Action item: Of all the lines in the records below, copy only those that contain the string "Lemma".

Stored items:
Lemma typed_empty v t z : typed v t z -> ~ 1 <= t <= 7 -> t < 14 -> field_data v t = [] /\ (t <> 0 -> len (content v) = 0).
Proof.
  destruct v; cbn [typed field_data content]; intros H H1 H2; try lia; try done.
  - destruct H as (_ & [H|(w & Hw & _)]); [|apply int_width_range in Hw; lia]. split; [|done]. unfold int_data. assert (Hc : t = 8 \/ t = 9) by lia. by destruct Hc as [-> | ->].
  - destruct H as (_ & [H|(w & Hw & _)]); [|apply int_width_range in Hw; lia]. split; [|done]. unfold int_data. assert (Hc : t = 8 \/ t = 9) by lia. by destruct Hc as [-> | ->].
  - assert (E : length z0 = 0%nat) by lia. apply nil_length_inv in E as ->. done.
  - assert (E : length z0 = 0%nat) by lia. apply nil_length_inv in E as ->. done.
  - assert (E : length z0 = 0%nat) by lia. apply nil_length_inv in E as ->. done.
Qed.

Lemma typed_text v t z : typed v t z -> 14 <= t -> field_data v t = content v.
Proof.
  destruct v; cbn [typed field_data content]; intros H Ht; try done; try lia.
  - destruct H as (_ & [H|(w & Hw & _)]); [lia|apply int_width_range in Hw; lia].
  - destruct H as (_ & [H|(w & Hw & _)]); [lia|apply int_width_range in Hw; lia].
Qed.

Task output:
Lemma typed_empty v t z : typed v t z -> ~ 1 <= t <= 7 -> t < 14 -> field_data v t = [] /\ (t <> 0 -> len (content v) = 0).
Lemma typed_text v t z : typed v t z -> 14 <= t -> field_data v t = content v.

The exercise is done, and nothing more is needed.